[Records]
(* ===== verification/Process.v ===== *)
(** * The whole process

    [main] starts the threads; then they take their turns in any order, and share the remote
    addresses, the state of the cluster and the flags that ask for a slot map update.  The
    sharing is seen between turns: a turn is one step. *)
From S2P Require Import Prelude Strings OrderedSet Address SlotCalc Buffer Response SlotMap CommandParser CommandSpec Logic World Kernel Command Server LongConn Client Proxy Concurrence Main Epoll Graph Links Frames Safety Quiet Order Scenarios Reach.
#[local] Open Scope Z_scope.

(** ** Turns of one thread *)

Definition turn (w w'' : World) : Prop :=
  exists stats w' r, meanwhile w w' /\ delivers (w_kern w') r /\ thread_turn stats r w' = (Ret tt, w'').

Lemma turns_reachable w w' : reachable w -> rtc turn w w' -> reachable w'.
Proof.
  intros Hr Ht. revert Hr. induction Ht as [|w w1 w2 (stats & wm & r & Hm & Hd & Ht) _ IH]; [done|]. intros Hr. apply IH.
  replace w1 with (thread_turn stats r wm).2 by (by rewrite Ht). eapply reach_turn; [done..|by rewrite Ht].
Qed.

Lemma meanwhile_fifo w w' : meanwhile w w' -> fifo w w'.
Proof.
  intros [Hw _ _ _ (r & ok & fl & Hg)]. apply calm_fifo. rewrite Hw. split; [done|by cbn; rewrite Hg|done].
Qed.

Lemma turn_fifo w w' : turn w w' -> fifo w w'.
Proof.
  intros (stats & wm & r & Hm & _ & Ht). etransitivity; [by apply meanwhile_fifo|]. pose proof (fifo_thread_turn stats r wm) as Hf. by rewrite Ht in Hf.
Qed.

Lemma turns_fifo w w' : rtc turn w w' -> fifo w w'.
Proof. induction 1 as [|w w1 w2 H1 _ IH]; [reflexivity|]. etransitivity; [by eapply turn_fifo|done]. Qed.


Lemma turns_ok_turns w turns : reachable w -> turns_ok w turns = true -> rtc turn w (after_turns w turns).
Proof.
  revert w. induction turns as [|events turns IH]; intros w Hr Hok; [done|]. cbn in Hok |- *.
  apply andb_true_iff in Hok as [Hd Hok]. pose proof (reach_events no_stats w events Hr Hd) as Hre.
  destruct (thread_turn no_stats (WaitEvents events) w) as [[[]| | |] w'] eqn:Et; try done. eapply rtc_l; [|apply IH; [by apply Hre|done]].
  exists no_stats, w, (WaitEvents events). split_and!; [by eapply meanwhile_nothing|by apply deliverable_delivers|done].
Qed.


(** ** All threads *)

(** The flags of the other threads, as thread [i] finds them. *)
Definition others {A} (i : nat) (l : list A) : list A := take i l ++ drop (S i) l.

Definition load (ws : list World) (i : nat) (k : Kernel) (w : World) : World :=
  w <| w_kern := k |> <| w_glob ::= (fun g => g <| other_threads := (fun w => _slot_map_expired (w_proxy w)) <$> others i ws |>) |>.

(** What a thread sees of the turn of thread [i], which ended in [w1]. *)
Definition share (i j : nat) (w1 w : World) : World :=
  let b := default (_slot_map_expired (w_proxy w)) (other_threads (w_glob w1) !! (if (j <? i)%nat then j else pred j)) in
  w <| w_proxy ::= (fun p => p <| _slot_map_expired := b |>) |>
    <| w_glob ::= (fun g => g <| remote_addrs := remote_addrs (w_glob w1) |> <| cluster_ok := cluster_ok (w_glob w1) |>) |>.

Definition store (i : nat) (w1 : World) (ws : list World) : list World :=
  imap (fun j w => if decide (j = i) then w1 else share i j w1 w) ws.

Inductive process_step (ws : list World) : list World -> Prop :=
  | process_turn stats i w k r w1 :
      ws !! i = Some w -> descriptors_ok k -> k_epoll k = k_epoll (w_kern w) -> delivers k r ->
      thread_turn stats r (load ws i k w) = (Ret tt, w1) -> process_step ws (store i w1 ws).

(** A thread between two turns. *)
Definition idle (w0 w : World) : Prop := exists w1, rtc turn w0 w1 /\ meanwhile w1 w.

Lemma meanwhile_trans w1 w2 w3 : meanwhile w1 w2 -> meanwhile w2 w3 -> meanwhile w1 w3.
Proof.
  intros [W1 E1 K1 (b1 & P1) (r1 & o1 & f1 & G1)] [W2 E2 K2 (b2 & P2) (r2 & o2 & f2 & G2)]. split.
  - rewrite W2 at 1. rewrite W1 at 1. done.
  - congruence.
  - done.
  - exists b2. by rewrite P2, P1.
  - exists r2, o2, f2. by rewrite G2, G1.
Qed.

Lemma load_meanwhile ws i k w : descriptors_ok k -> k_epoll k = k_epoll (w_kern w) -> meanwhile w (load ws i k w).
Proof.
  intros Hk He. split; [by destruct w|done..| |].
  - exists (_slot_map_expired (w_proxy w)). by destruct w as [? ? ? ? ? ? ? ? [] ? ?].
  - eexists (remote_addrs (w_glob w)), (cluster_ok (w_glob w)), _. by destruct w as [? ? ? ? ? ? ? ? ? [] ?].
Qed.

Lemma share_meanwhile i j w1 w : descriptors_ok (w_kern w) -> meanwhile w (share i j w1 w).
Proof.
  intros Hk. split; [by destruct w|done..|by eexists|]. exists (remote_addrs (w_glob w1)), (cluster_ok (w_glob w1)), (other_threads (w_glob w)). by destruct w as [? ? ? ? ? ? ? ? ? [] ?].
Qed.

Lemma idle_reachable w0 w : reachable w0 -> idle w0 w -> exists w1, reachable w1 /\ meanwhile w1 w.
Proof. intros Hr (w1 & Ht & Hm). exists w1. split; [by eapply turns_reachable|done]. Qed.

(** Every thread is idle after the turns it has taken. *)
Lemma process_idle ws ws' : Forall reachable ws -> rtc process_step ws ws' -> Forall2 idle ws ws'.
Proof.
  intros Hr Hs. assert (H0 : Forall2 idle ws ws).
  { apply Forall2_same_length_lookup. split; [done|]. intros i w0 w H0 H1. assert (w0 = w) as -> by congruence. exists w. split; [done|].
    apply meanwhile_nothing. by eapply (Forall_lookup_1 _ _ i). }
  assert (Hgen : forall wa, Forall2 idle ws wa -> rtc process_step wa ws' -> Forall2 idle ws ws'); [|by apply (Hgen ws)]. clear H0 Hs.
  intros wa Ha Hs. induction Hs as [|wa wb wc [stats i w k r w1 Hi Hk He Hd Ht] _ IH]; [done|]. apply IH. clear IH.
  apply Forall2_same_length_lookup. rewrite Forall2_same_length_lookup in Ha. destruct Ha as [Hlen Ha].
  split; [by unfold store; rewrite length_imap|]. intros j w0 w2 Hj0 Hj. unfold store in Hj. rewrite list_lookup_imap in Hj.
  apply fmap_Some in Hj as (w3 & Hj & ->). destruct (Ha j w0 w3 Hj0 Hj) as (w4 & Ht4 & Hm4).
  assert (Hr4 : reachable w4) by (eapply turns_reachable; [by eapply (Forall_lookup_1 _ _ j)|done]).
  case_decide as Hij.
  - subst j. rewrite Hi in Hj. injection Hj as <-. exists w1. assert (Ht1 : rtc turn w0 w1).
    { eapply rtc_r; [exact Ht4|]. exists stats, (load wa i k w), r. split_and!; [|done..].
      eapply meanwhile_trans; [exact Hm4|]. by apply load_meanwhile. }
    split; [done|]. apply meanwhile_nothing. eapply turns_reachable; [by eapply (Forall_lookup_1 _ _ i)|done].
  - exists w4. split; [done|]. eapply meanwhile_trans; [exact Hm4|]. apply share_meanwhile. apply Hm4.
Qed.

(** ** The threads [main] starts *)

Lemma configure_globals config s :
  configure config = Ret (Goes s) -> servers_map (run_globals s) = ∅ /\ servers_pool (run_globals s) = [] /\
  settings (run_globals s) = settings (set_coverage config (set_read_slave config (initial_globals initial_tables))).
Proof.
  unfold configure, mbind, outcome_bind. set (g := set_coverage _ _). assert (Hg : servers_map g = ∅ /\ servers_pool g = []).
  { unfold g, set_coverage, set_read_slave. by repeat case_bool_decide. }
  destruct (atoi _) as [slow| | |]; cbn; try done. destruct (slow <=? 0); try done. destruct (get _ _) as [b| | |]; cbn; try done.
  destruct (atoi b) as [bind| | |]; cbn; try done. destruct (atoi _) as [n| | |]; cbn; try done. destruct (n <=? 0); try done.
  destruct (contains _ _); cbn; [|by intros [= <-]; destruct Hg].
  destruct (get _ _) as [nt| | |]; cbn; try done. destruct (from_hosts_ports nt) as [rs| | |]; cbn; try done. intros [= <-]. by destruct Hg.
Qed.

(** The kernels the threads are given: nothing is open. *)
Definition fresh_kernels (kernel : nat -> Kernel) : Prop := forall i, descriptors_ok (kernel i) /\ k_epoll (kernel i) = ∅.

[What the task requires] All lines of the records above that carry the word "exact" should be listed.

[Result of this exercise]
    { eapply rtc_r; [exact Ht4|]. exists stats, (load wa i k w), r. split_and!; [|done..].
      eapply meanwhile_trans; [exact Hm4|]. by apply load_meanwhile. }
  - exists w4. split; [done|]. eapply meanwhile_trans; [exact Hm4|]. apply share_meanwhile. apply Hm4.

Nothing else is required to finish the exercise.